(farm) potato question

closet squirrel

Veteran Member
A few of my potato plants have what appears to be small tomatos growing at the top of them. It is only a couple of them, but those have little bunches of small green "tomatoes" that are about the size of grapes. I cut one open and it looks like a tomato. What the heck?
 

Dinghy

Veteran Member
I hope somebody else can answer you. I have never seen anything like that before. I wonder if a tomato and potato plant can cross and grow both???? I had potatoes that sprouted in the bag that had little taters clinging all over them, but I've never seen anything else growing on the plants!
 

Tweakette

Irrelevant
Potato plants will flower so I suppose those are seed pods. They look like tomatos because potatos, tomatos, and peppers are all in the same plant family.

I've never seen potatos do this (mine flower but I've never seen them go to seed, or I've never noticed!) so I don't know why they do it or how it affects the tubers (if it does). I'd go out and google Usenet and see what you turn up.

Tweak
 

summerthyme

Administrator
_______________
Yeah, they are seed pods. The seeds actually WILL germinate and grow- but
you never know what kind of potatoes you'll get out of them.

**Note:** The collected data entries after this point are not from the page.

(* ===== verification/OnDemand.v ===== *)
(** * On-demand backends and their residency (on_demand.py, residency.py)

    The lease manager as the concurrent program it is: requests at their
    suspension points inside [ensure_loaded], the background loop at its own,
    and the dispatcher's answers as events in any order.  Between two awaits a
    coroutine runs alone, so one event is one step.  The dispatcher is a
    service outside the package: only what it is asked and what it may answer
    appears here. *)

From Stdlib Require Import QArith Lqa Lia ZArith.
From stdpp Require Import base list strings.
From S2P Require Import Prelude PyDict PyText Json.

Local Open Scope string_scope.

Definition _HEARTBEAT_S : Q := 60.
Definition _HOLD_IDLE_S : Q := 60.
Definition _STUCK_INFLIGHT_S : Q := 1200.

(** [_EndpointState]; its lock is held exactly while a request of the endpoint
    is suspended on [/ensure], so the requests' own positions carry it. *)
Record EndpointState := mkES {
  capability : string;
  lease_id : option string;
  inflight : Z;
  last_activity : Q;
  last_heartbeat : Q
}.

Definition set_lease (l : option string) (s : EndpointState) : EndpointState :=
  mkES (capability s) l (inflight s) (last_activity s) (last_heartbeat s).
Definition set_inflight (n : Z) (s : EndpointState) : EndpointState :=
  mkES (capability s) (lease_id s) n (last_activity s) (last_heartbeat s).
Definition touch (t : Q) (s : EndpointState) : EndpointState :=
  mkES (capability s) (lease_id s) (inflight s) t (last_heartbeat s).
Definition beat (t : Q) (s : EndpointState) : EndpointState :=
  mkES (capability s) (lease_id s) (inflight s) (last_activity s) t.

(** Where a request is: waiting for the endpoint's lock, suspended on
    [/ensure], or past [ensure_loaded] and not yet reported done. *)
Inductive Pc := AtLock | Posting | Running.

#[global] Instance Pc_eq_dec : EqDecision Pc.
Proof. solve_decision. Defined.

Record Task := mkTask { t_id : nat; t_ep : string; t_pc : Pc }.

(** What the manager did: its calls of the dispatcher, the warning of the leak
    guard, and the completions it was told of that were not of a request it had
    counted (no call is made for these; they are kept for the theorems).  A release
    is marked when it comes from [close]. *)
Inductive Call :=
| Ensure (endpoint capability : string)
| Heartbeat (endpoint lease : string)
| Release (closing : bool) (endpoint lease : string)
| ForceReset (endpoint : string)
| Uncounted (endpoint : string).

(** Where the background task is. *)
Inductive LoopPc :=
| NotStarted
| Sleeping
| InHeartbeat (now : Q) (ep lid : string) (rest : list string)
| InRelease (now : Q) (rest : list string)
| Closing (rest : list string)
| Closed.

Record Sys := mkSys {
  states : dict string EndpointState;
  hold_idle_s : Q;
  tasks : list Task;
  loop : LoopPc;
  now : Q;
  sent : list Call
}.

Definition with_states (st : dict string EndpointState) (s : Sys) : Sys :=
  mkSys st (hold_idle_s s) (tasks s) (loop s) (now s) (sent s).
Definition with_tasks (ts : list Task) (s : Sys) : Sys :=
  mkSys (states s) (hold_idle_s s) ts (loop s) (now s) (sent s).
Definition with_loop (l : LoopPc) (s : Sys) : Sys :=
  mkSys (states s) (hold_idle_s s) (tasks s) l (now s) (sent s).
Definition with_now (t : Q) (s : Sys) : Sys :=
  mkSys (states s) (hold_idle_s s) (tasks s) (loop s) t (sent s).
Definition call (c : Call) (s : Sys) : Sys :=
  mkSys (states s) (hold_idle_s s) (tasks s) (loop s) (now s) (sent s ++ [c])%list.

Definition upd (ep : string) (f : EndpointState -> EndpointState) (s : Sys) : Sys :=
  match dget (states s) ep with
  | Some st => with_states (dset (states s) ep (f st)) s
  | None => s
  end.

(** The part of an endpoint's configuration the manager reads. *)
Record OnDemandConf := mkOD { od_on_demand : bool; od_capability : string }.

(** [OnDemandManager(endpoints)] *)
Definition manager_init (endpoints : dict string OnDemandConf) (hold : Q) : Sys :=
  mkSys (omap (fun kv => if (od_on_demand kv.2 && negb (String.eqb (od_capability kv.2) ""))%bool
                         then Some (kv.1, mkES (od_capability kv.2) None 0 0 0) else None) endpoints)
    hold [] NotStarted 0 [].

Definition manages (s : Sys) (ep : string) : bool := dmem (states s) ep.

Definition is_loaded (s : Sys) (ep : string) : bool :=
  match dget (states s) ep with Some st => bool_decide (lease_id st <> None) | None => false end.

(** ** The request path *)

Definition of_ep (ep : string) (p : Pc -> bool) (ts : list Task) : list Task :=
  List.filter (fun t => String.eqb (t_ep t) ep && p (t_pc t))%bool ts.

Definition is_pc (p : Pc) (q : Pc) : bool := bool_decide (q = p).

Definition find_task (id : nat) (ts : list Task) : option Task :=
  List.find (fun t => bool_decide (t_id t = id)) ts.

Definition drop_task (id : nat) (ts : list Task) : list Task :=
  List.filter (fun t => negb (bool_decide (t_id t = id))) ts.

(** The body of [ensure_loaded] from the lock to the answer. *)
Definition critical (id : nat) (ep : string) (s : Sys) : Sys :=
  match dget (states s) ep with
  | None => s
  | Some st =>
      let s := upd ep (fun st => set_inflight (inflight st + 1) (touch (now s) st)) s in
      match lease_id st with
      | Some _ => with_tasks (tasks s ++ [mkTask id ep Running])%list s
      | None => call (Ensure ep (capability st)) (with_tasks (tasks s ++ [mkTask id ep Posting])%list s)
      end
  end.

(** The lock is free, and nobody is ahead in its queue. *)
Definition lock_free (ep : string) (s : Sys) : bool :=
  bool_decide (of_ep ep (fun p => is_pc Posting p || is_pc AtLock p)%bool (tasks s) = []).

(** [ensure_loaded(endpoint)] is called. *)
Definition arrive (id : nat) (ep : string) (s : Sys) : Sys :=
  if lock_free ep s then critical id ep s
  else with_tasks (tasks s ++ [mkTask id ep AtLock])%list s.

(** What [/ensure] may answer: nothing (a transport error), a status that is not
    200, 200 with a body that is not a JSON object, or a lease. *)
Inductive EnsureReply := Unreachable | Refused | BadBody | Granted (lease : option string).

Definition ensure_reply (r : EnsureReply) (id : nat) (ep : string) (s : Sys) : Sys :=
  let rest := drop_task id (tasks s) in
  match r with
  | Unreachable | Refused => with_tasks rest (upd ep (fun st => set_inflight (Z.max 0 (inflight st - 1)) st) s)
  | BadBody => with_tasks rest s
  | Granted lease =>
      with_tasks (rest ++ [mkTask id ep Running])%list (upd ep (fun st => beat (now s) (set_lease lease st)) s)
  end.

(** [request_done(endpoint)] *)
Definition request_done (ep : string) (s : Sys) : Sys :=
  upd ep (fun st => touch (now s) (set_inflight (Z.max 0 (inflight st - 1)) st)) s.

(** ** The background loop *)

(** [_release]: the handle goes first; an empty one is not posted.  [true] when
    the coroutine suspends on the call. *)
Definition release (closing : bool) (ep : string) (s : Sys) : Sys * bool :=
  match dget (states s) ep with
  | Some st =>
      let s := upd ep (set_lease None) s in
      match lease_id st with
      | Some lid => if String.eqb lid "" then (s, false) else (call (Release closing ep lid) s, true)
      | None => (s, false)
      end
  | None => (s, false)
  end.

(** The last check of a visit, then the rest of the sweep [k]. *)
Definition finish_visit (k : Sys -> Sys) (t : Q) (ep : string) (rest : list string) (s : Sys) : Sys :=
  match dget (states s) ep with
  | Some st =>
      if (bool_decide (lease_id st <> None) && (inflight st <=? 0)%Z && Qle_bool (hold_idle_s s) (t - last_activity st))%bool
      then let '(s, suspended) := release false ep s in
           if suspended then with_loop (InRelease t rest) s else k s
      else k s
  | None => k s
  end.

(** The leak guard. *)
Definition leak_guard (t : Q) (ep : string) (s : Sys) : Sys :=
  match dget (states s) ep with
  | Some st =>
      if ((0 <? inflight st)%Z && Qle_bool _STUCK_INFLIGHT_S (t - last_activity st))%bool
      then call (ForceReset ep) (upd ep (set_inflight 0) s) else s
  | None => s
  end.

(** The sweep over the endpoints left, up to its next await. *)
Fixpoint sweep (t : Q) (eps : list string) (s : Sys) : Sys :=
  match eps with
  | [] => with_loop Sleeping s
  | ep :: rest =>
      match dget (states s) ep with
      | None => sweep t rest s
      | Some st =>
          match lease_id st with
          | None => sweep t rest s
          | Some lid =>
              let s := leak_guard t ep s in
              if (Qle_bool _HEARTBEAT_S (t - last_heartbeat st) && negb (String.eqb lid ""))%bool
              then with_loop (InHeartbeat t ep lid rest) (call (Heartbeat ep lid) s)
              else finish_visit (sweep t rest) t ep rest s
          end
      end
  end.

(** The answer of [/heartbeat]: [None] a transport error, else the status. *)
Definition heartbeat_reply (status : option Z) (ep : string) (s : Sys) : Sys :=
  match status with
  | Some 200%Z => upd ep (beat (now s)) s
  | Some _ => upd ep (set_lease None) s
  | None => s
  end.

(** The releases of [close], one after the other. *)
Fixpoint close_from (eps : list string) (s : Sys) : Sys :=
  match eps with
  | [] => with_loop Closed s
  | ep :: rest =>
      let held := match dget (states s) ep with
                  | Some st => match lease_id st with Some lid => negb (String.eqb lid "") | None => false end
                  | None => false
                  end in
      if held
      then let '(s, suspended) := release true ep s in
           if suspended then with_loop (Closing rest) s else close_from rest s
      else close_from rest s
  end.

(** ** Events *)

(** [DoneUncounted]: [record_completion] reports a request that [ensure_loaded]
    never counted, such as one recovered from the log at a restart, or reports one
    again. *)
Inductive Event :=
| Arrive (id : nat) (ep : string)
| Wake (id : nat)
| EnsureAnswer (id : nat) (r : EnsureReply)
| Cancel (id : nat)
| Done (id : nat)
| DoneUncounted (ep : string)
| Start
| Tick
| HeartbeatAnswer (status : option Z)
| ReleaseAnswer
| Close.

(** A request may take the lock when it is first in its queue and nobody holds it. *)
Definition may_wake (id : nat) (ep : string) (s : Sys) : bool :=
  (bool_decide (of_ep ep (is_pc Posting) (tasks s) = [])
   && match of_ep ep (is_pc AtLock) (tasks s) with t :: _ => bool_decide (t_id t = id) | [] => false end)%bool.

(** One event at time [t]; [None] when it cannot happen here. *)
Definition step (t : Q) (e : Event) (s : Sys) : option Sys :=
  if negb (Qle_bool (now s) t) then None else
  let s := with_now t s in
  match e with
  | Arrive id ep =>
      match find_task id (tasks s) with
      | Some _ => None
      | None => if manages s ep then Some (arrive id ep s) else None
      end
  | Wake id =>
      match find_task id (tasks s) with
      | Some (mkTask _ ep AtLock) =>
          if may_wake id ep s then Some (critical id ep (with_tasks (drop_task id (tasks s)) s)) else None
      | _ => None
      end
  | EnsureAnswer id r =>
      match find_task id (tasks s) with
      | Some (mkTask _ ep Posting) => Some (ensure_reply r id ep s)
      | _ => None
      end
  | Cancel id =>
      match find_task id (tasks s) with
      | Some (mkTask _ _ AtLock) | Some (mkTask _ _ Posting) => Some (with_tasks (drop_task id (tasks s)) s)
      | _ => None
      end
  | Done id =>
      match find_task id (tasks s) with
      | Some (mkTask _ ep Running) => Some (request_done ep (with_tasks (drop_task id (tasks s)) s))
      | _ => None
      end
  | DoneUncounted ep => if manages s ep then Some (call (Uncounted ep) (request_done ep s)) else None
  | Start =>
      match loop s with
      | NotStarted => if bool_decide (states s = []) then None else Some (with_loop Sleeping s)
      | _ => None
      end
  | Tick =>
      match loop s with
      | Sleeping => Some (sweep t (dkeys (states s)) s)
      | _ => None
      end
  | HeartbeatAnswer status =>
      match loop s with
      | InHeartbeat t0 ep lid rest => Some (finish_visit (sweep t0 rest) t0 ep rest (heartbeat_reply status ep s))
      | _ => None
      end
  | ReleaseAnswer =>
      match loop s with
      | InRelease t0 rest => Some (sweep t0 rest s)
      | Closing rest => Some (close_from rest s)
      | _ => None
      end
  | Close =>
      match loop s with
      | Closing _ | Closed => None
      | _ => Some (close_from (dkeys (states s)) s)
      end
  end.

(** A run of events, each with its time. *)
Inductive reachable (s0 : Sys) : Sys -> Prop :=
| reach_init : reachable s0 s0
| reach_step s s' t e : reachable s0 s -> step t e s = Some s' -> reachable s0 s'.

Fixpoint run (es : list (Q * Event)) (s : Sys) : option Sys :=
  match es with
  | [] => Some s
  | (t, e) :: es' => match step t e s with Some s' => run es' s' | None => None end
  end.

There has been quite a bit of work done in the past couple of decades in an attempt to produce "true type" potato seeds. The benefit of that would be avoiding "tuber borne" diseases like late blight, and also the relative cheapness of shipping seeds vs heavy tubers.

I think Johnny's Selected Seeds had potato seeds for sale at one point. The variety wasn't all that great- the potatoes it produced were medium sized at best. But what turned me off of the idea was they needed to be started inside like tomato plants (at least in our short season area) and transplanted into the garden. The idea of doing that for 1200 feet of potato row was intimidating!

Plant breeders use these seeds to grow plants and cross varieties to get new varieties- which are them perpetuated by planting the tubers, which produce the pure strain every time.

Summerthyme (use the seeds to get your kids interested in experimenting, you never know what you might get!)
 
I had this happen this year with my potatoes. I thought it was so cool that my potato plants were growing green tomatoes! I did find out that it's common, most people don't look close enough to notice the seed pods, but they definitely do look like baby tomatoes.